Tradition continues with the Maravi finally reaching Msinja, where they met the Pre-Maravi, led by the Makewana. As invaders, the Kalonga aimed to destroy the Pre-Maravi's political organisation by attacking the shrine on Kaphirintiwa Hill, but the shrine was difficult to reach and fiercely defended. In his defeat, the Kalonga accepted the Makewana's ritual authority, taking her secular authority, and it was established that the Banda clan would provide the Kalonga's principal wife (titled Mwali). The Pre-Maravi's socio-political organisation was incorporated into the Maravi state. Possibly due to concerns about causing friction with the Pre-Maravi, the Maravi continued their migration, stopping at Mawere a Nyangu (Note: So-called because it featured two hills likened to Nyangu's breasts (who was Kalonga's mother or sister and head of the Phiri clan).) for a long time. A dispute arose around the practise of dark magic, and the poison mwavi was distributed in order to kill the culprit, but many innocent people died. Two relatives of the Kalonga, Kaphiti and Lundu, were thought to be the culprits, which caused a dispute between Changamire (the Kalonga's brother) and Kaphiti. Possibly after a succession dispute, Kaphiti and Lundu broke away to the south to establish their own kingdoms. The Kalonga sent Changamire south to expand the state and found new settlements, as he intended to migrate north. After their population outgrew the land at Mawere a Nyangu, they finally moved onto Msangu wa Machete, which was near the Nadzipulu River (in Dedza District) and Lake Malawi. According to Ntara's Mbiri ya Achewa, the Banda built their village called Mankhamba and the Phiri built theirs called Malawi. Archaeological research indicates that Mankhamba was settled (likely by the Pre-Maravi) between the 12th and 14th centuries, and the Maravi were very likely present there from at least the mid-15th century due to evidence of long-distance trade. Juwayeyi considers Mankhamba to have been Kalonga's capital; however, Kings M. Phiri thought it to have been Manthimba. The area southwest of Lake Malawi became the new homeland of the Maravi.
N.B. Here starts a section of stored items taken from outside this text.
(** C4.  With the source list of the tests, [example.com] among the known
    domains and 51 entries ["500"] in [statuslast50req:example.com], one
    tick puts the domain in [halted] and leaves [currtokens:example.com]
    at 0. *)
Theorem tick_hard_halt (cfg : RateLimit.Config) (canonicalise : string → Tld)
    (now : Q) (st : store) :
  domain_key (canonicalise "example.com") = "example.com" →
  "example.com" ∈ smembers st KNOWN_TLDS →
  lrange st "statuslast50req:example.com" = replicate 51 "500" →
  let st' := RateLimit.tick cfg canonicalise now (Some RateLimit.source_fixture) st in
  "example.com" ∈ smembers st' RateLimit.HALTED ∧
  get st' "currtokens:example.com" = 0.
Proof.
  intros Hcanon Hknown Hrecent st'. subst st'. rewrite tick_fixture.
  destruct (regulate_known cfg canonicalise now st RateLimit.example_source
              "example.com" Hcanon Hknown) as (Hh & _ & Htokens & _).
  assert (RateLimit.hard_halt_tripped st "example.com" = true) as Hhard.
  { unfold RateLimit.hard_halt_tripped.
    change (LAST_50_REQUESTS +:+ "example.com") with "statuslast50req:example.com".
    rewrite Hrecent. by vm_compute. }
  split.
  - apply Hh. by right.
  - change "currtokens:example.com"
      with (RateLimit.CURRTOKENS +:+ "example.com").
    apply Htokens. left. by right.
Qed.

Lemma tick_hard_halt_witness :
  "example.com" ∈
    smembers (RateLimit.tick example_config example_canonicalise 100
                (Some RateLimit.source_fixture) failing_store) RateLimit.HALTED ∧
  get (RateLimit.tick example_config example_canonicalise 100
         (Some RateLimit.source_fixture) failing_store)
      "currtokens:example.com" = 0.
Proof.
  apply (tick_hard_halt example_config example_canonicalise 100 failing_store).
  - reflexivity.
  - vm_compute. reflexivity.
  - reflexivity.
Defined.
(** The run in which the only entity found has no title ends with that
    entity in the table and without a best match. *)
Lemma X13_batch_title_witness :
  exists row,
    fst (Main.build_mapping_specific Scenario.untitled Scenario.fresh)
    = Net.Ok (row, [("SK02", ("", PyFloat.f0_0, "NAMASTE_term"))])
    /\ Main.ICD11_TERM row <> Some "".
Proof.
  destruct (Main.build_mapping_specific Scenario.untitled Scenario.fresh)
    as [r st'] eqn:E.
  assert (R : exists row,
             r = Net.Ok (row, [("SK02", ("", PyFloat.f0_0, "NAMASTE_term"))])).
  { apply (f_equal fst) in E. cbn [fst] in E. rewrite <- E. vm_compute.
    eexists. reflexivity. }
  destruct R as [row ->]. exists row. split; [reflexivity|].
  apply (X13_batch_title_not_empty Main.nam_code Main.nam_term Main.nam_def
           Scenario.untitled Scenario.fresh row
           [("SK02", ("", PyFloat.f0_0, "NAMASTE_term"))] st').
  - discriminate.
  - vm_compute. discriminate.
  - vm_compute. discriminate.
  - exact E.
Defined.

(** X14.  [similarity] comes to a value for any two strings: the loop
    [while queue] of [get_matching_blocks] ends within [2 * len(a) + 1]
    rounds, each of which calls [find_longest_match] once. *)
Theorem X14_matching_loop_ends :
  forall x y : string,
    let sm :=
      Difflib.new (list_ascii_of_string (PyStr.lower x))
        (list_ascii_of_string (PyStr.lower y)) in
    exists blocks,
      Difflib.matching_loop sm (S (2 * String.length x))
        [(0, PyStr.len x, 0, PyStr.len y)] []
      = Some blocks.
Proof.
  intros x y sm.
  pose proof (TerminationFacts.matching_loop_terminates sm) as H.
  unfold Difflib.enough_fuel in H. subst sm.
  rewrite (proj1 (IndexFacts.new_fields _ _)), (proj1 (proj2 (IndexFacts.new_fields _ _)))
    in H.
  now rewrite !CommonFacts.len_chars_lower, SimilarityFacts.length_chars,
    SimilarityFacts.length_lower in H.
Qed.

(** X15.  [similarity(a, b)] is [2.0 * M / T] for the total [M] of the sizes
    of the matching blocks of the lowered strings and [T = len(a) + len(b)]
    (1.0 when [T] is 0).  Every block [(i, j, k)] lies inside the two strings
    and over it they have the same characters, [a[i + d] == b[j + d]] for
    [d < k]; and [M] is at most the length of the shorter string. *)
Theorem X15_matching_blocks_sound :
  forall x y : string,
    let sa := list_ascii_of_string (PyStr.lower x) in
    let sb := list_ascii_of_string (PyStr.lower y) in
    let blocks := Difflib.get_matching_blocks (Difflib.new sa sb) in
    Main.similarity x y
    = Difflib.calculate_ratio (Difflib.sum_sizes blocks) (PyStr.len x + PyStr.len y)
    /\ Sample.similarity x y = Main.similarity x y
    /\ 0 <= Difflib.sum_sizes blocks <= Z.min (PyStr.len x) (PyStr.len y)
    /\ forall i j k,
         In (i, j, k) blocks ->
         0 <= k /\ 0 <= i /\ i + k <= PyStr.len x /\ 0 <= j /\ j + k <= PyStr.len y
         /\ forall d, 0 <= d < k ->
              exists c,
                Difflib.getitem sa (i + d) = Some c /\ Difflib.getitem sb (j + d) = Some c.
Proof.
  intros x y sa sb blocks.
  destruct (BlockFacts.get_matching_blocks_sound sa sb) as [F T].
  fold blocks in F, T. subst sa sb.
  rewrite !CommonFacts.len_chars_lower in F, T.
  split; [|split; [|split]].
  - rewrite BlockFacts.sum_sizes_total. apply CommonFacts.similarity_by_blocks.
  - reflexivity.
  - now rewrite BlockFacts.sum_sizes_total.
  - intros i j k H. apply (proj1 (Forall_forall _ _) F) in H.
    destruct H as [H1 [H2 [H3 [H4 [H5 H6]]]]].
    rewrite (proj1 (IndexFacts.new_fields _ _)),
      (proj1 (proj2 (IndexFacts.new_fields _ _))) in H6.
    repeat split; try assumption.
    intros d Hd. now apply CommonFacts.elt_eqb_true, H6.
Qed.

(** The blocks of "Vata" and "vat": one block of three characters, and the
    block of size 0 that ends the list. *)
Lemma X15_matching_blocks_witness :
  0 <= 3 /\ 0 <= 0 /\ 0 + 3 <= PyStr.len "Vata" /\ 0 <= 0 /\ 0 + 3 <= PyStr.len "vat"
  /\ forall d, 0 <= d < 3 ->
       exists c,
         Difflib.getitem (list_ascii_of_string (PyStr.lower "Vata")) (0 + d) = Some c
         /\ Difflib.getitem (list_ascii_of_string (PyStr.lower "vat")) (0 + d) = Some c.
Proof.
  apply (proj2 (proj2 (proj2 (X15_matching_blocks_sound "Vata" "vat"))) 0 0 3).
  vm_compute. now left.
Defined.

(** X16.  Two strings that have no character in common once lowered, and
    are not both empty, have the similarity 0.0 exactly, in both programs. *)
Theorem X16_no_common_character :
  forall x y : string,
    (forall c, In c (list_ascii_of_string (PyStr.lower x)) ->
               In c (list_ascii_of_string (PyStr.lower y)) -> False) ->
    x <> "" \/ y <> "" ->
    PyStr.len x <= PyStr.maxsize -> PyStr.len y <= PyStr.maxsize ->
    Main.similarity x y = PyFloat.f0_0 /\ Sample.similarity x y = PyFloat.f0_0.
Proof.
  intros x y N E Lx Ly.
  assert (G : Main.similarity x y = PyFloat.f0_0); [|now split].
  rewrite CommonFacts.similarity_by_blocks.
  destruct (BlockFacts.get_matching_blocks_sound
              (list_ascii_of_string (PyStr.lower x))
              (list_ascii_of_string (PyStr.lower y))) as [F _].
  rewrite (CommonFacts.total_none _ _ _ _ F).
  - unfold Difflib.calculate_ratio.
    assert (P : 0 < PyStr.len x + PyStr.len y).
    { assert (0 <= PyStr.len x) by (unfold PyStr.len; lia).
      assert (0 <= PyStr.len y) by (unfold PyStr.len; lia).
      destruct E as [E|E]; apply ZeroFacts.len_positive in E; lia. }
    destruct (Z.eqb_spec (PyStr.len x + PyStr.len y) 0) as [Z0|_]; [lia|].
    apply ZeroFacts.ratio_of_none. split; [assumption|].
    assert (2 ^ 64 <= 2 ^ 1021) by (apply Z.pow_le_mono_r; lia).
    unfold PyStr.maxsize in Lx, Ly. lia.
  - intros i j k H. apply (proj1 (Forall_forall _ _) F) in H.
    destruct H as [H1 [_ [_ [_ [_ H6]]]]].
    destruct (Z.le_gt_cases k 0) as [L|L]; [assumption|]. exfalso.
    specialize (H6 0 ltac:(lia)). apply CommonFacts.elt_eqb_true in H6.
    destruct H6 as [c [Ha Hb]].
    rewrite (proj1 (IndexFacts.new_fields _ _)) in Ha.
    rewrite (proj1 (proj2 (IndexFacts.new_fields _ _))) in Hb.
    apply CommonFacts.getitem_In in Ha, Hb. exact (N c Ha Hb).
Qed.

(** The term of the batch run and the title "Bone". *)
Lemma X16_no_common_character_witness :
  Main.similarity "vAtavRuddhiH" "Bone" = PyFloat.f0_0.
Proof.
  apply (X16_no_common_character "vAtavRuddhiH" "Bone").
  - intros c Hx Hy.
    assert (B : existsb (fun d => existsb (Ascii.eqb d)
                                     (list_ascii_of_string (PyStr.lower "Bone")))
                  (list_ascii_of_string (PyStr.lower "vAtavRuddhiH")) = true).
    { apply existsb_exists. exists c. split; [assumption|].
      apply existsb_exists. exists c. split; [assumption | apply Ascii.eqb_refl]. }
    vm_compute in B. discriminate.
  - left. discriminate.
  - vm_compute. discriminate.
  - vm_compute. discriminate.
Defined.

(** X17.  When the answer to the term query has no code twice (and the
    titles found are of lengths that CPython allows), the row that the batch
    run saves is an entry of its table: the table has, under the ICD-11 code
    of the row, the title and the source of the row, with the score of which
    the similarity of the row is the rounding; and no entry of the table has
    a greater score. *)
Theorem X17_batch_row_is_table_entry :
  forall (code term def : string) (remote : Net.Remote) (st : Net.State)
         (row : Main.Row) (table : PyDict.dict string Main.Candidate) (st' : Net.State),
    PyStr.len term <= PyStr.maxsize -> PyStr.len def <= PyStr.maxsize ->
    (forall h t q cands c,
        Net.search_endpoint remote h t q = Net.Ok cands -> In c cands ->
        PyStr.len (Net.get_or_empty (Net.title c)) <= PyStr.maxsize) ->
    (forall token cands,
        Net.search_endpoint remote (Net.requests st ++ [Net.TokenRequest]) token term
        = Net.Ok cands ->
        NoDup (map (fun c => Net.get_or_empty (Net.theCode c)) cands)) ->
    Main.build_mapping code term def remote st = (Net.Ok (row, table), st') ->
    forall icd,
      Main.ICD11_CODE row = Some icd ->
      exists title score source,
        PyDict.get String.eqb table icd = Some (title, score, source)
        /\ Main.ICD11_TERM row = Some title
        /\ Main.MATCH_SOURCE row = Some source
        /\ Main.SIMILARITY row = PyFloat.round3 score
        /\ forall c t s src, In (c, (t, s, src)) table -> PyFloat.gt s score = false.
Proof.
  intros code term def remote st row table st' Lt Ld Lc ND H icd Hicd.
  unfold Main.build_mapping, Main.get_token in H. unfold Net.bind at 1 in H.
  unfold Net.post_token at 1 in H.
  destruct (Net.token_endpoint remote (Net.requests st)) as [token|msg]; [|discriminate].
  unfold Net.bind at 1 in H.
  match type of H with
  | context [Main.run_queries ?t ?d ?r ?k ?s] =>
      destruct (Main.run_queries t d r k s) as [[vars|msg] st2] eqn:E
  end; [|discriminate].
  injection H as <- <- _.
  pose proof (BestFacts.main_run_queries_tracked _ _ _ _ _ _ _ E) as [_ [Hmax _]].
  apply SettledFacts.main_run_queries_settled in E; try assumption;
    [|intros cands; apply ND].
  destruct E as [_ [_ Hm]].
  unfold Main.make_row in Hicd |- *. cbn in Hicd |- *.
  destruct (Main.best_overall_match vars) as [[[c t] s]|]; [|discriminate].
  cbn in Hicd |- *. injection Hicd as ->.
  exists t, (Main.best_overall_score vars), s. repeat split; try assumption.
Qed.

(** The run in which the query for the term finds two codes: the row has
    the first, and the table has its title under it. *)
Lemma X17_batch_row_witness :
  exists row table score,
    fst (Main.build_mapping_specific Scenario.found Scenario.fresh) = Net.Ok (row, table)
    /\ Main.ICD11_CODE row = Some "SK00"
    /\ PyDict.get String.eqb table "SK00" = Some ("Vata disorder", score, "NAMASTE_term")
    /\ Main.SIMILARITY row = PyFloat.round3 score.
Proof.
  destruct (Main.build_mapping_specific Scenario.found Scenario.fresh) as [r st'] eqn:E.
  assert (R : exists row table,
             r = Net.Ok (row, table) /\ Main.ICD11_CODE row = Some "SK00"
             /\ Main.ICD11_TERM row = Some "Vata disorder"
             /\ Main.MATCH_SOURCE row = Some "NAMASTE_term").
  { apply (f_equal fst) in E. cbn [fst] in E. rewrite <- E. vm_compute.
    eexists. eexists. repeat split. }
  destruct R as [row [table [-> [C [T S]]]]].
  destruct (X17_batch_row_is_table_entry Main.nam_code Main.nam_term Main.nam_def
              Scenario.found Scenario.fresh row table st') with (icd := "SK00")
    as [title [score [source [G [T' [S' [R _]]]]]]].
  - vm_compute. discriminate.
  - vm_compute. discriminate.
  - intros h t q cands c Hs Hc. unfold Scenario.found in Hs. cbn in Hs.
    injection Hs as <-.
    destruct (String.eqb q "vAtavRuddhiH"); [|destruct Hc].
    destruct Hc as [<-|[<-|[]]]; vm_compute; discriminate.
  - intros token cands Hs. unfold Scenario.found in Hs. cbn in Hs.
    injection Hs as <-. cbn. repeat constructor; cbn; [|tauto].
    intros [H|[]]. discriminate.
  - exact E.
  - exact C.
  - exists row, table, score. rewrite T in T'. rewrite S in S'.
    injection T' as <-. injection S' as <-. now repeat split.
Defined.

(** X18.  The loops over the candidates of a keyword query (in both
    programs) and of a symptom query never remove a code from the table and
    never lower what is stored under it: after the loop the code has the
    entry it had, or an entry of a strictly greater score. *)
Theorem X18_stored_scores_only_rise :
  forall (term keyword phrase : string) (cands : list Net.Entity) (code : string)
         (old : string * PyFloat.float * string),
    (forall vars : Main.Locals,
        PyDict.get String.eqb (Main.all_candidates vars) code = Some old ->
        exists new,
          PyDict.get String.eqb
            (Main.all_candidates
               (fold_left (Main.keyword_candidate term keyword) cands vars)) code
          = Some new
          /\ Props.kept_or_raised old new)
    /\ (forall vars : Main.Locals,
           PyDict.get String.eqb (Main.all_candidates vars) code = Some old ->
           exists new,
             PyDict.get String.eqb
               (Main.all_candidates
                  (fold_left (Main.symptom_candidate phrase) cands vars)) code
             = Some new
             /\ Props.kept_or_raised old new)
    /\ (forall all : PyDict.dict string Sample.Candidate,
           PyDict.get String.eqb all code = Some old ->
           exists new,
             PyDict.get String.eqb
               (fold_left (Sample.keyword_candidate term keyword) cands all) code
             = Some new
             /\ Props.kept_or_raised old new).
Proof.
  intros term keyword phrase cands code old. split; [|split].
  - intros vars G.
    apply (RaiseFacts.fold_raises Main.all_candidates
             (Main.keyword_candidate term keyword) code); [|assumption].
    intros acc c o Ho. now apply RaiseFacts.main_keyword_candidate_raises.
  - intros vars G.
    apply (RaiseFacts.fold_raises Main.all_candidates
             (Main.symptom_candidate phrase) code); [|assumption].
    intros acc c o Ho. now apply RaiseFacts.main_symptom_candidate_raises.
  - intros all G.
    apply (RaiseFacts.fold_raises (fun all => all)
             (Sample.keyword_candidate term keyword) code); [|assumption].
    intros acc c o Ho. now apply RaiseFacts.sample_keyword_candidate_raises.
Qed.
=== Expansion and apogee ===
The empire was expanded with the Kalonga sending his sons and family members to found new tributary polities and giving them emblems of office (such as an iron stool), as he had done with Changamire to present-day Ntcheu District, whose polity became relatively powerful. Juwayeyi mentions Chidzonzi as the successor of Chinkhole, and says that he led the Maravi out of Choma. K. M. Phiri wrote that Chidzonzi was the Kalonga when Undi, Kalonga's brother, broke away unilaterally, and was the best-known out of the Kalongas for his founding of various institutions, such as the Mlira cult. The first Undi's departure was reportedly due to a succession dispute, while other traditions attribute it to his distaste of Mankhamba or a dispute with the new Kalonga around dinner customs (a clash between political seniority and familial seniority). In the succession dispute, Undi had the support of most of the royal family but not the counsellors (new Kalongas had to be of the Phiri clan and descendants of Nyangu, and approved by counsellors). When Undi left, most of the royal family followed, including the Nyangu. He stopped at Msinja before settling at Mano (in modern-day Tete Province, Mozambique). The Nyangu's accompaniment meant Undi could nominate succession candidates. At Mankhamba, Mwali's role became more significant, giving Kalonga's counsellors (who were all Banda) more power. At Mano, Undi expanded his influence towards Msinja, to such levels he could also appoint the Makewana's successors, and his authority reached as far as the Luangwa River in the 17th century. His forces are said to have conquered the eastern Nsenga; however, their oral traditions have no memory of this, and it is possible they were vassals. (Note: Tradition says the invasion was led by Chimwala, Undi's nephew, who defeated Mundikula, leader of the Mwanza, the most prominent Nsenga clan. After this, Chimwala is said to have subjugated Chifuka, head of the Lungu clan, after which all other Nsenga submitted.) Chulu was either a son of the Kalonga and was sent north or left Undi during his migration, and settled in the southern Tumbuka lands of Chimaliro (in modern-day Kasungu District). By the end of the 17th century, Chulu had declined and been replaced by Mwase, traditionally an elephant hunter who had rid the community of dangerous animals and ended local conflicts.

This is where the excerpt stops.